__What you will do__: Isolate every line in the data with the string "other" and copy it.

__Recorded information__:
%%

Lemma lower_no_panic budget w :
  graph_wf g -> acyclic g -> lower_with_default now_ms to_json g budget ≠ Err (LPanic w).
Proof.
  intros Hwf Hac. unfold lower_with_default.
  destruct (process_budget budget) as [b|e] eqn:Eb; cbn [mbind Result_bind].
  2:{ intros [= ->]. unfold process_budget in Eb. destruct budget as [m|]; [|done].
      by destruct (ScopeFailureBudget_new 1 m). }
  destruct (find_start g) as [start|] eqn:Es; [|unfold plan_lowering; by rewrite Es].
  destruct (plan_lowering_ok g Hwf Hac start Es) as (order & p & fi & pd & -> & Hok).
  cbn [mbind Result_bind].
  destruct (lm_for _ _ _) as [[u s]|e] eqn:El; cbn [mbind Result_bind].
  - unfold finish_program. by destruct (to_json _).
  - intros [= ->]. revert El. apply np_for. intros n Hn.
    assert (Hlt : n < node_count g) by by rewrite <- elem_of_node_indices, <- (po_perm _ _ _ _ Hok).
    apply lower_node_np; [done|]. rewrite (po_addr _ _ _ _ Hok). by apply assign_addresses_total.
Qed.

(** The addresses of the program fit a [u32]. *)
Definition program_fits : Prop :=
  fits g ∧ ∀ order p fi, plan_lowering g = Ok (order, p, fi) ->
    (slots g (lp_tables p) order < u32_size)%N.

(** A successful lowering, taken apart. *)
Lemma lower_inv budget prog :
  graph_wf g -> acyclic g -> program_fits ->
  lower_with_default now_ms to_json g budget = Ok prog ->
  ∃ order p fi pd s, plan_lowering g = Ok (order, p, fi) ∧ plan_ok g order p pd ∧
    emitted now_ms g p order s ∧ grows ∅ (ls_flag_intern s) ∧
    cp_program prog = ls_instructions s ∧
    cp_write_set prog = (λ key, {[key]}) <$> ls_flag_intern s ∧
    cp_flag_symbol_table prog =
      list_to_map ((λ nk : string * N, (nk.2, nk.1)) <$> map_to_list (ls_flag_intern s)).
Proof.
  intros Hwf Hac [Hfits Htotal] H. unfold lower_with_default in H.
  apply bind_ok_inv in H as (b & _ & H). apply bind_ok_inv in H as ([[order p] fi] & Hp & H).
  apply bind_ok_inv in H as ([[] s] & Hl & H).
  unfold finish_program in H. apply bind_ok_inv in H as (bytes & _ & [= <-]). cbn.
  destruct (plan_lowering_inv g Hwf Hac order p fi Hp) as [pd Hok].
  exists order, p, fi, pd, s. split; [done|]. split; [done|]. split; [|split; [|done]].
  - eapply (lower_nodes_spec now_ms g order p Hwf Hfits (po_perm _ _ _ _ Hok) (po_tables _ _ _ _ Hok)
      (po_addr _ _ _ _ Hok) (Htotal _ _ _ Hp) order []); [done| | |exact Hl]; cbn; [|done].
    split; set_solver.
  - eapply grows_trans; [|eapply gr_for; [intros; apply lower_node_gr|exact Hl]]. cbn.
    by eapply declared_flags_grow.
Qed.
End lower_total.


(** ** What [verify] admits *)

Lemma bind_nil {A B} (f : A -> list B) (l : list A) : l ≫= f = [] ↔ ∀ x, x ∈ l -> f x = [].
Proof.
  induction l as [|x l IH]; [set_solver|]. rewrite bind_cons. split.
  - intros [H1 H2]%app_nil y [->|Hy]%elem_of_cons; [done|]. by apply IH.
  - intros H. apply app_nil. split; [apply H; set_solver|]. apply IH. set_solver.
Qed.

Lemma for_nodes_nil g f :
  for_nodes g f = [] ↔ ∀ i n, node_at g i = Some n -> f i n = [].
Proof.
  unfold for_nodes. rewrite bind_nil. split.
  - intros H i n Hn. specialize (H i). rewrite Hn in H. apply H.
    apply elem_of_node_indices. by eapply lookup_lt_Some.
  - intros H i _. destruct (node_at g i) eqn:E; [by apply H|done].
Qed.

Lemma duplicate_errors_nil what ids : duplicate_errors what ids = [] -> NoDup ids.
Proof.
  unfold duplicate_errors. set (f := λ (acc : gset string * list VerifyError) id, _).
  assert (Hmono : ∀ l acc, (foldl f acc l).2 = [] -> acc.2 = []).
  { intros l. induction l as [|x l IH]; intros acc H; [done|]. cbn in H. apply IH in H.
    unfold f in H. case_decide; [by destruct acc.2|done]. }
  assert (Hgen : ∀ l acc, (foldl f acc l).2 = [] -> NoDup l ∧ ∀ x, x ∈ l -> x ∉ acc.1).
  { intros l. induction l as [|x l IH]; intros acc H; [split; [constructor|set_solver]|].
    cbn in H. pose proof (Hmono _ _ H) as Hx. destruct (IH _ H) as [Hnd Hl].
    unfold f in Hx, Hl. case_decide as Hd; [by destruct acc.2|]. cbn in Hl.
    split; [constructor; [|done]; intros Hin; apply (Hl x Hin); set_solver|]. set_solver. }
  intros H. by apply (Hgen ids (∅, [])).
Qed.
Lemma replace_node_ok target key n d : rep d -> (∀ a w, (a, a, w) ∉ flows d) -> target ∈ keys d ->
  nodes_attached_to d target = [] -> key ∉ keys d -> node_id n ∉ ids d ->
  ∃ d', replace_node prov target key n d = Ok d'.
Proof.
  intros Hrep Hself Ht Hatt Hk Hid. unfold replace_node. cbv zeta.
  assert (Hnode : is_Some (node d target)).
  { apply (index_known d Hrep) in Ht as [i Hi]. unfold node. rewrite Hi. cbn.
    pose proof Hi as (m & Hm & _)%(rep_index _ Hrep). by rewrite Hm. }
  rewrite Hatt. repeat (rewrite bool_decide_true by done; cbn [ensure mbind Result_bind]).
  destruct (detach_predecessors_ok d target Hrep) as (ins & d1 & H1 & Hr1 & Hn1 & Hf1 & Hi & Hid1).
  destruct (detach_predecessors d target ins d1 Hrep H1) as (_ & _ & _ & Hno1).
  rewrite H1. cbn [mbind Result_bind].
  destruct (detach_successors_ok d1 target Hr1) as (outs & d2 & H2 & Hr2 & Hn2 & Hf2 & Ho & Hid2).
  destruct (detach_successors d1 target outs d2 Hr1 H2) as (_ & _ & _ & Hno2).
  rewrite H2. cbn [mbind Result_bind].
  assert (Hk2 : keys d2 = keys d) by (apply keys_of_nodes; congruence).
  assert (Hids2 : ids d2 = ids d) by (unfold ids; by rewrite Hn2, Hn1).
  destruct (remove_bare_node_ok target d2 Hr2) as (d3 & -> & Hr3 & Hf3 & Hk3 & Hid3); [by rewrite Hk2| |].
  { intros f Hf. split; [by apply Hno2|]. apply Hno1. rewrite Hf2. set_solver. }
  cbn [mbind Result_bind].
  assert (Hin : ∀ k, k ∈ keys d -> k ≠ target -> k ∈ keys d3).
  { intros k Hin Hne. rewrite <- Hk2, Hk3 in Hin. by apply elem_of_cons in Hin as [|]. }
  destruct (insert_node_ok key n prov d3 Hr3) as (d4 & -> & Hr4 & Hf4 & Hn4).
  { intros Hin3. apply Hk. rewrite <- Hk2, Hk3. by right. }
  { apply Hid3. by rewrite Hids2. }
  cbn [mbind Result_bind]. assert (Hk4 : keys d4 = keys d3 ++ [key]) by (unfold keys; by rewrite Hn4, fmap_app).
  assert (Hflow : flow_ids d4 ≡ₚ flow_ids d2) by (unfold flow_ids; by rewrite Hf4, Hf3).
  pose proof (rep_flow_ids _ Hrep) as Hnd. rewrite Hid1, Hid2 in Hnd.
  destruct (attach_in_ok key ins d4) as (d5 & -> & Hr5 & Hn5 & Hf5); [done|known| | |].
  { apply Forall_forall. intros k Hkin. rewrite Hk4. apply elem_of_app. left.
    apply Hin; [by eapply (Forall_forall (.∈ keys d))|]. intros ->.
    apply list_elem_of_fmap in Hkin as ([s e] & -> & Hse). apply (Hself s e). rewrite Hf1. apply elem_of_app. left.
    apply list_elem_of_fmap. by exists (s, e). }
  { rewrite Hflow. rewrite (assoc (++)), (comm (++) (de_id <$> ins.*2)), <- (assoc (++)) in Hnd.
    by apply NoDup_app in Hnd as (_ & _ & ?). }
  cbn [mbind Result_bind]. assert (Hk5 : keys d5 = keys d4) by by apply keys_of_nodes.
  destruct (attach_out_ok key outs d5) as (d' & -> & _); [done|known| | |by eexists].
  { apply Forall_forall. intros k Hkin. rewrite Hk5, Hk4. apply elem_of_app. left.
    apply Hin; [rewrite <- (keys_of_nodes d1 d) by done; by eapply (Forall_forall (.∈ keys d1))|]. intros ->.
    apply list_elem_of_fmap in Hkin as ([s e] & -> & Hse). cbn in *.
    apply (Hself s e). rewrite Hf1, Hf2. apply elem_of_app. right. apply elem_of_app. left.
    apply list_elem_of_fmap. by exists (s, e). }
  assert (Hflow5 : flow_ids d5 ≡ₚ (de_id <$> ins.*2) ++ flow_ids d2).
  { rewrite <- Hflow. unfold flow_ids. rewrite Hf5, fmap_app, (comm (++)). unfold into. by rewrite <- !list_fmap_compose. }
  rewrite Hflow5. revert Hnd. apply NoDup_Permutation_proper. solve_Permutation.
Qed.

Lemma append_node_ok anchor key n e d : rep d -> anchor ∈ keys d -> (∀ f, f ∈ flows d -> f.1.1 ≠ anchor) ->
  key ∉ keys d -> node_id n ∉ ids d -> e ∉ flow_ids d ->
  ∃ d', append_node prov anchor key n e d = Ok d' ∧ rep d' ∧ keys d' = keys d ++ [key] ∧
    ids d' = ids d ++ [node_id n] ∧ flows d' = flows d ++ [(anchor, key, plain_edge prov e None)].
Proof.
  intros Hrep Ha Hbare Hk Hid He. unfold append_node.
  assert (Hs : successors d anchor = []).
  { apply Permutation_nil_r. rewrite successors_spec by done. by rewrite filter_none. }
  rewrite Hs, bool_decide_true by done. cbn [ensure mbind Result_bind].
  destruct (insert_node_ok key n prov d Hrep Hk Hid) as (d1 & -> & Hr1 & Hf1 & Hn1). cbn [mbind Result_bind].
  assert (Hk1 : keys d1 = keys d ++ [key]) by (unfold keys; by rewrite Hn1, fmap_app).
  destruct (insert_edge_ok anchor key (plain_edge prov e None) d1 Hr1) as (d' & -> & Hr & Hn & Hf);
    [known|known|unfold flow_ids; by rewrite Hf1|]. exists d'. split_and!; [done..| | |by rewrite Hf, Hf1].
  - rewrite <- Hk1. by apply keys_of_nodes.
  - unfold ids. by rewrite Hn, Hn1, fmap_app.
Qed.
End replace_ok.

(** ** Offered operations *)

(** Names a canonical instantiation may need. *)
Record Names := mkNames {
  nm_key1 : NodeKey; nm_key2 : NodeKey; nm_key3 : NodeKey; nm_key4 : NodeKey;
  nm_id1 : string; nm_id2 : string; nm_id3 : string; nm_id4 : string;
  nm_flow1 : string; nm_flow2 : string; nm_flow3 : string; nm_flow4 : string; nm_flow5 : string;
}.

Record fresh_names (d : DesignerDag) (nm : Names) : Prop := {
  fn_keys : NoDup ([nm_key1 nm; nm_key2 nm; nm_key3 nm; nm_key4 nm] ++ keys d);
  fn_ids : NoDup ([nm_id1 nm; nm_id2 nm; nm_id3 nm; nm_id4 nm] ++ ids d);
  fn_flows : NoDup ([nm_flow1 nm; nm_flow2 nm; nm_flow3 nm; nm_flow4 nm; nm_flow5 nm] ++ flow_ids d);
}.

Definition task (id : string) : IRNode := NServiceTask id id "work".
Definition flag_set : ConditionExpr := {| ce_flag_name := "flag"; ce_op := CEq; ce_literal := CLBool true |}.

(** Two branches. *)
Definition two_branches (nm : Names) (c : option ConditionExpr) : list RegionBranch :=
  [mkBranch (nm_key3 nm) (task (nm_id3 nm)) (nm_flow2 nm) (nm_flow3 nm) c;
   mkBranch (nm_key4 nm) (task (nm_id4 nm)) (nm_flow4 nm) (nm_flow5 nm) c].

(** The trigger of the kind of a guard. *)
Definition trigger_for (d : DesignerDag) (guard : NodeKey) : GuardTrigger :=
  match dn_ir <$> node d guard with
  | Some (NBoundaryTimer _ _ _ _ _) => GTTimer (TSDuration 1000)
  | _ => GTError None
  end.

(** The instantiation of a kind at an anchor, with new names and, for the two
    kinds that connect, a target. *)
Definition canonical (d : DesignerDag) (nm : Names) (kind : OperationKind) (key target : NodeKey)
  : option Operation :=
  match kind with
  | OKAppendNode => Some (AppendNode key (nm_key1 nm) (task (nm_id1 nm)) (nm_flow1 nm))
  | OKInsertBefore => Some (InsertBefore key (nm_key1 nm) (task (nm_id1 nm)) (nm_flow1 nm))
  | OKInsertAfter => Some (InsertAfter key (nm_key1 nm) (task (nm_id1 nm)) (nm_flow1 nm))
  | OKReplaceNode => Some (ReplaceNode key (nm_key1 nm) (task (nm_id1 nm)))
  | OKConnect => Some (Connect key target (nm_flow1 nm) None)
  | OKCreateBranch => Some (CreateBranch key target (nm_flow1 nm) None)
  | OKCreateParallelRegion => Some (CreateParallelRegion key (nm_key1 nm) (nm_id1 nm) (nm_key2 nm) (nm_id2 nm)
      (nm_flow1 nm) (two_branches nm None))
  | OKCreateInclusiveRegion => Some (CreateInclusiveRegion key (nm_key1 nm) (nm_id1 nm) (nm_key2 nm) (nm_id2 nm)
      (nm_flow1 nm) (two_branches nm (Some flag_set)))
  | OKCreateMultiInstanceRegion => Some (CreateMultiInstanceRegion key (nm_key1 nm)
      (NMultiInstance (nm_id1 nm) (nm_id1 nm) "work" "items" 10) (nm_flow1 nm))
  | OKAttachGuard => Some (AttachGuard key (nm_key1 nm) (nm_id1 nm) (GTError None))
  | OKAttachRearmingGuard => Some (AttachRearmingGuard key (nm_key1 nm) (nm_id1 nm) (GTTimer (TSCycle 1000 3)))
  | OKSetGuardTrigger => Some (SetGuardTrigger key (trigger_for d key))
  | OKSetGuardBudget => Some (SetGuardBudget key (Some 3%N))
  | OKSetCorrelationSource => Some (SetCorrelationSource key "order_id")
  | OKDeleteSubgraph => Some (DeleteNode key)
  | OKCreateRace | OKCloseParallelRegion | OKAttachRollbackGuard | OKCallSubprocess => None
  end.

(** Staging the canonical instantiation with a given target. *)
Ltac at_key k := exists k; eexists; split; [done|]; split; [done|].

Section positions.
Context {PD : PetDesigner}.
Variable d : DesignerDag.

Lemma elem_of_when {A} (b : bool) (l : list A) x : x ∈ when_ b l ↔ b = true ∧ x ∈ l.
Proof. destruct b; cbn; set_solver. Qed.

Global Instance set_unfold_when {A} (b : bool) (l : list A) x Q :
  SetUnfoldElemOf x l Q -> SetUnfoldElemOf x (when_ b l) (b = true ∧ Q).
Proof. intros [HQ]. constructor. by rewrite elem_of_when, HQ. Qed.

Lemma elem_of_sort_dedup {A} `{EqDecision A} (all l : list A) x : x ∈ sort_dedup all l -> x ∈ l.
Proof. unfold sort_dedup. rewrite list_elem_of_filter. tauto. Qed.

(** The position of an offered kind: where it stands and what holds there. *)
Definition position (kind : OperationKind) (key : NodeKey) : Prop :=
  ∃ idx n, dd_key_index d !! key = Some idx ∧ dnodes d !! idx = Some n ∧
  match kind with
  | OKInsertAfter | OKInsertBefore | OKCreateParallelRegion | OKCreateInclusiveRegion
  | OKCreateMultiInstanceRegion => True
  | OKConnect => has_forward_target d idx = true
  | OKCreateBranch => is_xor (dn_ir n) = true ∧ has_forward_target d idx = true
  | OKAppendNode => pd_edges_out (dd_graph d) idx = []
  | OKDeleteSubgraph | OKReplaceNode => nodes_attached_to d key = []
  | OKAttachGuard | OKAttachRearmingGuard => is_guard_host (dn_ir n) = true
  | OKSetGuardTrigger | OKSetGuardBudget => is_guard (dn_ir n) = true
  | OKSetCorrelationSource => is_corr_carrier (dn_ir n) = true
  | OKCreateRace | OKCloseParallelRegion | OKAttachRollbackGuard | OKCallSubprocess => False
  end.

Lemma ops_at_position kind key : kind ∈ ops_at d key -> position kind key.
Proof.
  unfold ops_at, position. destruct (dd_key_index d !! key) as [idx|]; cbn; [|by intros ?%not_elem_of_nil].
  destruct (dnodes d !! idx) as [n|] eqn:Hn; cbn; [|by intros ?%not_elem_of_nil].
  intros H. exists idx, n. split; [done|]. split; [done|]. set_unfold in H. repeat (destruct_or! || destruct_and!); subst; cbn;
    repeat match goal with
    | H : _ && _ = true |- _ => apply andb_true_iff in H as [? ?]
    | H : negb _ = true |- _ => apply negb_true_iff in H
    | H : negb _ = false |- _ => apply negb_false_iff in H
    | H : bool_decide _ = true |- _ => apply bool_decide_eq_true in H
    end; try done.
  by apply length_zero_iff_nil.
Qed.

Lemma forward_target idx : has_forward_target d idx = true ->
  ∃ other m, dnodes d !! other = Some m ∧ pd_has_path_connecting (dd_graph d) other idx = false.
Proof.
  unfold has_forward_target. intros (other & _ & [_ H]%andb_true_iff)%existsb_exists.
  destruct (dnodes d !! other) as [m|] eqn:Hm; [|done]. apply andb_true_iff in H as [_ H%negb_true_iff]. eauto.
Qed.

(** At an anchor, or anywhere. *)
Definition anchored (anchor : option NodeKey) (key : NodeKey) : Prop :=
  match anchor with Some k => key = k | None => key ∈ keys d end.

Lemma legal_position anchor kind : kind ∈ legal_operations d anchor -> ∃ key, anchored anchor key ∧ position kind key.
Proof.
  intros H%elem_of_sort_dedup. destruct anchor as [k|]; [exists k; split; [done|by apply ops_at_position]|].
  apply list_elem_of_bind in H as (key & H & Hk). exists key. split; [done|]. by apply ops_at_position.
Qed.
End positions.

Section offered.
Context {PD : PetDesigner} {HL : PetDesignerLaws PD}.
Variable prov : Provenance.
Variable d : DesignerDag.
Hypothesis Hok : dag_ok d.
Let Hrep := do_rep _ Hok.
Variable nm : Names.
Hypothesis Hnm : fresh_names d nm.

Lemma fresh_first : nm_key1 nm ∉ keys d ∧ nm_id1 nm ∉ ids d ∧ nm_flow1 nm ∉ flow_ids d.
Proof.
  destruct Hnm as [H1 H2 H3]. split_and!; [by apply fresh_cons in H1 as [? _]|by apply fresh_cons in H2 as [? _]|
    by apply fresh_cons in H3 as [? _]].
Qed.

Lemma region_stages key fork_ir join_ir c : key ∈ keys d -> node_id fork_ir = nm_id1 nm -> node_id join_ir = nm_id2 nm ->
  ∃ d', construct_region prov key (nm_key1 nm) fork_ir (nm_key2 nm) join_ir (nm_flow1 nm) (two_branches nm c) d = Ok d'.
Proof.
  intros Hk H1 H2. apply construct_region_ok; [done|done|exact (fn_keys _ _ Hnm)| |exact (fn_flows _ _ Hnm)].
  rewrite H1, H2. exact (fn_ids _ _ Hnm).
Qed.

%%

__Reply to the exercise__:
  ∃ other m, dnodes d !! other = Some m ∧ pd_has_path_connecting (dd_graph d) other idx = false.
  unfold has_forward_target. intros (other & _ & [_ H]%andb_true_iff)%existsb_exists.
  destruct (dnodes d !! other) as [m|] eqn:Hm; [|done]. apply andb_true_iff in H as [_ H%negb_true_iff]. eauto.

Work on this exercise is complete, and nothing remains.